Poland
When Soviet soldiers were sent to fetch Buk from his fields, Biruta ran to the official in charge, crying: ‘Everyone here knows he was a patriot in the forest,’ but the Russian said: ‘This is the new Poland now. We identify who are patriots.’
‘New Poland, old Poland,’ Biruta cried in despair. ‘Will it never just be Poland as we knew it?’
‘Everything’s going to be better now,’ the Russian said. ‘Everything in order.’
‘Five years ago the Germans made the same promise.’ She had more to say, but now the soldiers dragged her confused husband into the square and lined him up against a wall with the other enemies of the state, where the official harangued them: ‘You are enemies of the Polish people who now own this country and of the Soviet government which has given you your freedom. You will be taken to camp until your reeducation is completed.’
The prisoners were not allowed to say goodbye to their families or to take with them any personal possessions, and when Biruta realized that she was going to lose her husband again, she tried to stand with him, but the Russian soldiers pushed her away so violently that she stumbled and fell. Jan moved to help her up, but was stopped by bayonets.
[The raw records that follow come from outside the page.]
Lemma flag_packet p hdr rest newID c r c' :
  PublicHeader.ParsePublicHeader PerspectiveServer (client_version c) (raw_data p) = Ok (hdr, rest) ->
  (PublicHeader.TruncateConnectionID hdr = false -> PublicHeader.ConnectionID hdr = connectionID c) -> ~ settled c ->
  handlePacketWithVersionFlag newClientSession hdr (raw_remoteAddr p) newID c = (r, c') -> same_connection c c' \/ switched p c c'.
Proof.
  intros Ep Hid Hs. unfold handlePacketWithVersionFlag. destruct (existsb _ _) eqn:Ev; [intros [= _ <-]; by left; apply same_refl|].
  assert (client_version c ∉ PublicHeader.SupportedVersions hdr) as Hn.
  { intros Hin%list_elem_of_In. rewrite <- not_true_iff_false in Ev. apply Ev, existsb_exists. exists (client_version c). split; [done|apply Z.eqb_refl]. }
  change (Versions (config (set_received_negotiation c))) with (Versions (config c)).
  remember (ChooseSupportedVersion (Versions (config c)) (PublicHeader.SupportedVersions hdr)) as v eqn:Ec. destruct (Z.eqb_spec v VersionUnsupported) as [|Hv]; [intros [= _ <-]; left; split; try done; by right|].
  assert (v ∈ Versions (config c) /\ v ∈ PublicHeader.SupportedVersions hdr) as [H1 H2].
  { destruct (choose_supported_version (Versions (config c)) (PublicHeader.SupportedVersions hdr)) as [(l1 & l2 & E & H & _)|[_ H]]; rewrite <- Ec in H; [rewrite <- Ec in E|done].
    split; [|exact H]. rewrite E. apply elem_of_app. right. by left. }
  destruct newID as [id|e|]; [| |intros [= _ <-]; left; split; try done; by right].
  - destruct (createNewSession _ _ _ _) as [r1 c1] eqn:E1. apply create_keeps in E1 as (K1 & K2 & K3 & K4 & K5); cbn in K1, K2, K3, K4, K5.
    intros E2. apply close_old_keeps in E2 as (L1 & L2 & L3 & L4 & L5). right. split; try done; try congruence.
    + right. rewrite L4, K5. done.
    + exists hdr, rest. rewrite L3, K3, <- Ec. done.
  - intros [= _ <-]. right. split; try done; [by right|cbn; lia|]. exists hdr, rest. rewrite <- Ec. done.
Qed.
A military truck now wheeled up, and when it halted before the wall, three young Soviet soldiers in brown uniforms leaped out, formed a cordon, and loaded the Poles into the back of their truck. The prisoners were moved eastward toward Siberia, and were never heard from again.
X
Bukowski versus Buk
The four weeks during which the Bukowo talks on the possibility of establishing a farmers’ union were in recess were a time of unprecedented excitement for Janko Buk, the farmers’ spokesman. Japan television invited him to Tokyo for a pair of broadcasts; with some reluctance the Warsaw government issued him a passport and the Kremlin allowed him to fly across Siberia to the Orient.
He was awed by the immensity of Russia, for as he told the Intourist man who accompanied him from Moscow to Tokyo: ‘You can fly across Poland in minutes. To cross Russia takes days.’
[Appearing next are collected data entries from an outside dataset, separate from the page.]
(* ===== verification/EndpointSamples.v ===== *)
(** * Server and client at concrete inputs

    A server that serves sessions of [Session], with a hello of 1100 bytes; a client whose version it does
    not have. *)

From stdpp Require Import base numbers list option strings gmap.
From S2P Require Import Prelude ByteOrder Protocol AckFrame ClosePathFrame StreamFrame ControlFrames PublicHeader PacketUnpacker PacketPacker FlowControl FrameSorter GoFloat ReceivedPackets RttStats SentPackets Olia UtilityControl Scheduler Monitor StreamsMap GoSlice Stream StreamFramer PackPacket Session SessionFacts SessionSafety Handshake CryptoServer Sending SendingKeeps SendingSamples SessionRun SessionRunFacts RunSamples Endpoint Server Client ServerFacts ClientFacts.

Local Open Scope Z_scope.
#[local] Existing Instance fixed_window.

Abbreviation toy_session := (Session.session (C := Z)).

Definition toy_new (remote : UDPAddr) (v id : Z) : res toy_session :=
  match open_crypto sample_env (newSession one_window sample_env (MkPacker id PerspectiveServer v false (repeat 0 32)) true "10.0.0.2:443" remote 0) with
  | Some (Ok _, x) => Ok x
  | _ => Err (GoErr "no crypto stream")
  end.
Definition toy_new_client (remote : UDPAddr) (v id : Z) (_ : list Z) : res toy_session :=
  Ok (newSession one_window sample_env (MkPacker id PerspectiveClient v false (repeat 0 32)) true "10.0.0.9:4000" remote 0).
Definition toy_write (_ : list Z) (_ : UDPAddr) : option goerr := None.

Lemma toy_new_total remote v id : toy_new remote v id <> Panic.
Proof. unfold toy_new. by destruct (open_crypto _ _) as [[[]]|]. Qed.

Lemma toy_made remote v id : match toy_new remote v id with
  | Ok x => exists b multipath local now, PacketPacker.perspective b = PerspectiveServer
      /\ open_crypto sample_env (newSession one_window sample_env b multipath local remote now) = Some (Ok tt, x)
  | Err _ => True
  | Panic => False
  end.
Proof.
  unfold toy_new. destruct (open_crypto sample_env _) as [[[[]|e|] x]|] eqn:E; [|done..].
  exists (MkPacker id PerspectiveServer v false (repeat 0 32)), true, "10.0.0.2:443"%string, 0. done.
Qed.

Definition hello_header (id v : Z) : PublicHeader.t := PublicHeader.Mk id 0 true false false false 1 1 v [] [].
Definition hello (id v : Z) : receivedRawPacket := MkRaw "10.0.0.2:443" here (packet_of (hello_header id v) v (repeat 7 1100)) 5000.

Lemma hello_regular id v : 1 <= id < 2 ^ 64 -> 0 <= v < 1000 -> PublicHeader.regular (hello_header id v) v PerspectiveClient.
Proof. intros Hid Hv. split; cbn; try done; [by left|by left]. Qed.

Lemma hello_bytes id v : bytes_ok (raw_data (hello id v)).
Proof.
  unfold hello, packet_of, PublicHeader.header_bytes. cbn [raw_data hello_header PublicHeader.TruncateConnectionID PublicHeader.VersionFlag PublicHeader.MultipathFlag PublicHeader.DiversificationNonce negb app].
  constructor; [apply u8_byte|]. rewrite !bytes_ok_app. split_and!; try apply enc_bytes; [apply Forall_nil_2..|]. apply Forall_forall. intros b Hb%list_elem_of_In%repeat_spec. lia.
Qed.

(** The server has the versions 512 and 39, and served a hello for connection 77. *)
Definition toy_server : server (S := toy_session) := ListenImpl [512; 39].
Definition serving_one : server (S := toy_session) := (server_handlePacket toy_new toy_write (hello 77 512) toy_server).2.
Abbreviation toy_own := (fun id => session_own one_window (fun _ => sample_env) no_power false f0 sample_cfg id).

Lemma serving_one_serves : serving toy_new toy_write toy_own [512; 39] serving_one.
Proof.
  eapply serving_step; [apply serving_new|]. apply (ss_packet _ _ _ (hello 77 512) _ (server_handlePacket toy_new toy_write (hello 77 512) toy_server).1); [apply hello_bytes|].
  apply surjective_pairing.
Qed.

Definition one_session : toy_session := match sessions serving_one !! 77 with Some (Some x) => x | _ => after (ret tt) (newSession one_window sample_env (sample_side true) true "" here 0) end.
Lemma one_is_served : sessions serving_one !! 77 = Some (Some one_session).
Proof. vm_compute. reflexivity. Qed.


(** The session of connection 77 has ended. *)
Lemma closed_connections_remembered_witness :
  deletions (removeConnection 77 serving_one) = [77] /\ server_handlePacket toy_new toy_write (hello 77 512) (removeConnection 77 serving_one) = (Ok tt, removeConnection 77 serving_one).
Proof.
  destruct (closed_connections_remembered toy_new toy_write toy_new_total toy_own [512; 39] (removeConnection 77 serving_one)) as (_ & _ & _ & H).
  { eapply serving_step; [exact serving_one_serves|]. eapply ss_ended. exact one_is_served. }
  split; [reflexivity|]. apply (H _ 77); [by left|]. vm_compute. reflexivity.
Defined.

Lemma served_sessions_consistent_witness : consistent sample_env PerspectiveServer one_session /\ length (receivedPackets one_session) = 1%nat.
Proof.
  split; [|vm_compute; reflexivity].
  exact (proj1 (served_sessions_consistent one_window (fun _ => sample_env) toy_write no_power false f0 sample_cfg toy_new [512; 39]
    (fun _ => conj sample_aead sample_room) toy_made serving_one 77 one_session serving_one_serves one_is_served)).
Defined.

(** ** The client *)

Definition first_client : client (S := toy_session) :=
  match Dial toy_new_client (Some (MkConfig [38; 512; 39] false 0 0 None 0 0 false false false "" false false "" false "" "" false false "" "")) 77 there with
  | Ok c => c
  | _ => MkClient (populateClientConfig None) 0 0 false false None []
  end.
Definition server_answer : receivedRawPacket := MkRaw "10.0.0.9:4000" there (ComposeVersionNegotiation 77 [512; 39]) 7000.
Definition second_client : client (S := toy_session) := (client_handlePacket toy_new_client (addrString sample_env) server_answer (Ok 99) first_client).2.

(** The server's answer makes it switch from 38 to 512; the answer again does nothing. *)
Lemma client_switches_once_witness :
  client_version second_client = 512
  /\ client_version (client_handlePacket toy_new_client (addrString sample_env) server_answer (Ok 100) second_client).2 = 512
  /\ length (replaced second_client) = 1%nat.
Proof.
  assert (settled second_client) as Hs by (right; vm_compute; reflexivity).
  destruct (client_switches_once toy_new_client (addrString sample_env) (config first_client) 38 first_client second_client
    (client_handlePacket toy_new_client (addrString sample_env) server_answer (Ok 100) second_client).2) as (_ & _ & _ & H).
  - vm_compute. split_and!; reflexivity.
  - left.
  - eapply later_step; [apply later_refl|]. apply surjective_pairing.
  - eapply later_step; [apply later_refl|]. apply surjective_pairing.
  - destruct (H Hs) as (_ & -> & _). split; [vm_compute; reflexivity|]. split; vm_compute; reflexivity.
Defined.

(** Both ends: the client offers 38, is told 512 and 39, and ends with a session of version 512 under connection 99. *)
Lemma version_negotiation_converges_witness : exists s1 c1 s2 y,
  server_handlePacket toy_new toy_write (hello 77 38) toy_server = (Ok tt, s1)
  /\ client_handlePacket toy_new_client (addrString sample_env) (MkRaw "10.0.0.9:4000" there (ComposeVersionNegotiation 77 [512; 39]) 7000) (Ok 99) first_client = (Ok tt, c1)
  /\ client_version c1 = 512
  /\ server_handlePacket toy_new toy_write (hello 99 512) s1 = (Ok tt, s2) /\ sessions s2 !! 99 = Some (Some y) /\ Session.version y = 512.
Proof.
  assert (exists x, session first_client = Some x) as [x Hx] by (vm_compute; by eexists).
  assert (exists x', toy_new_client there 512 99 [512; 39] = Ok x') as [x' Hx'] by (vm_compute; by eexists).
  assert (exists y, toy_new here 512 99 = Ok y) as [y Hy] by (vm_compute; by eexists).
  destruct (version_negotiation_converges toy_new toy_write toy_new_client (addrString sample_env) toy_server first_client (hello_header 77 38) 38 (repeat 7 1100) here 5000 "10.0.0.2:443"
    there 7000 "10.0.0.9:4000" 99 x x' (hello_header 99 512) (repeat 7 1100) y) as (s1 & c1 & s2 & E1 & _ & _ & E2 & Hv & _ & _ & _ & E3 & Hs).
  - by apply hello_regular.
  - done.
  - vm_compute. intros H. by apply list_elem_of_In in H as [|[|[]]].
  - vm_compute. discriminate.
  - repeat constructor; lia.
  - vm_compute. reflexivity.
  - vm_compute. discriminate.
  - vm_compute. reflexivity.
  - vm_compute. reflexivity.
  - unfold settled. vm_compute. by intros [|].
  - exact Hx.
  - done.
  - exact Hx'.
  - by apply hello_regular.
  - done.
  - done.
  - vm_compute. reflexivity.
  - exact Hy.
  - exists s1, c1, s2. eexists. split; [exact E1|]. split; [exact E2|]. split; [exact Hv|]. split; [exact E3|]. split; [rewrite Hs; apply lookup_insert_eq|].
    cbn [ph_handlePacket session_handler]. unfold handlePacket. destruct (_ <? _); [cbn [Session.version set_received]|]; vm_compute in Hy; injection Hy as <-; reflexivity.
Defined.

(** The session of connection 77 gets the next packet of its client. *)
Lemma client_packets_arrive_witness : exists y lvl fs,
  server_handlePacket toy_new toy_write (MkRaw "10.0.0.2:443" here
    (default [] (match writeAndSealPacket (MkPacker 77 PerspectiveClient 512 false (repeat 0 32)) (getPublicHeader (MkPacker 77 PerspectiveClient 512 false (repeat 0 32)) EncryptionForwardSecure PacketPacker.sample_path)
       sample_frames null_sealer PacketPacker.sample_path 0 None with (Ok raw, _) => raw | _ => None end)) 8000) serving_one
    = (Ok tt, set_sessions serving_one (<[77 := Some (handlePacket y one_session)]> (sessions serving_one)))
  /\ Unpack null_open 512 (rawHeader y) (with_number (publicHeader y) 9) (data y) = Ok (lvl, fs) /\ fs = (seen 0 <$> sample_frames).
Proof.
  set (pk := MkPacker 77 PerspectiveClient 512 false (repeat 0 32)).
  assert (exists raw pth', writeAndSealPacket pk (getPublicHeader pk EncryptionForwardSecure PacketPacker.sample_path) sample_frames null_sealer PacketPacker.sample_path 0 None = (Ok (Some raw), pth'))
    as (raw & pth' & E) by (eexists _, _; vm_compute; reflexivity).
  rewrite E. change (default [] (Some raw)) with raw.
  destruct (client_packets_arrive toy_new toy_write serving_one pk null_sealer PacketPacker.sample_path EncryptionForwardSecure sample_frames 0 None raw pth' here 8000 "10.0.0.2:443"
    one_session null_open 8) as (y & E1 & _ & _ & Hn & Hu).
  - split; vm_compute; intuition congruence.
  - done.
  - discriminate.
  - left.
  - vm_compute. intuition congruence.
  - exact E.
  - left. split; [exact one_is_served|]. split; [vm_compute; reflexivity|discriminate].
  - intros payload ad. reflexivity.
  - lia.
  - vm_compute. discriminate.
  - vm_compute. reflexivity.
  - exists y, EncryptionForwardSecure, (seen 0 <$> sample_frames). split; [exact E1|]. split; [|done].
    cbn zeta in Hn. replace (with_number (publicHeader y) 9) with (with_number (publicHeader y) (InferPacketNumber (PublicHeader.PacketNumberLen (publicHeader y)) 8 (PublicHeader.PacketNumber (publicHeader y)))); [exact Hu|].
    f_equal. cbn [with_number PublicHeader.PacketNumber] in Hn. rewrite Hn. reflexivity.
Defined.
‘You Poles should keep that in mind,’ the Intourist man said.
Tokyo was an astonishment. The number of people was staggering, but it was the amount of goods in the stores, the rich variety, the abundance of food and the fact that the Japanese people seemed to have money to buy whatever they wanted that impressed him most deeply. The official from the Polish Embassy who met the plane explained: ‘They’re living on borrowed time. This is all going to collapse. Capitalism at its exploitative worst.’
Polish officials coached Buk carefully on what he could and could not say on television, but he listened and forgot. On the screen, with a beautiful Japanese girl beside him interpreting his simple sentences, he made an agreeable impression: ‘I’m a farmer like your rice farmers I saw yesterday. We were damaged by floods last year and are doing our best to recuperate. We do have shortages, yes, and we’ve been hit as hard as you by the rise in petrol prices. My wife can seldom find the goods she needs, and we’re all damned worried.’
The Japanese television producers were so pleased with him, they asked if he would fly to Osaka for an additional two performances, and the embassy people were so relieved that he hadn’t upset the turnip cart that they encouraged the detour. From there an American television network invited him to fly to New York, offering him two days’ rest in Hawaii, where once more he was staggered by the amount of goods in the stores, by the freedom of action he saw everywhere, but especially by the stores that conducted their business in Japanese standing side by side with American ones.
Suspecting that this was some sort of trick, he asked if he could enter one of the Japanese shops, and his impromptu visit became something of a sensation when a local reporter heard about it, drummed up someone who could speak Polish, and conducted an interview right in the store: ‘I am amazed that the Japanese are free to come here and sell their goods so openly.’ Outside, the man pointed to twenty passing automobiles, and eleven were Japanese. ‘This is a miracle.’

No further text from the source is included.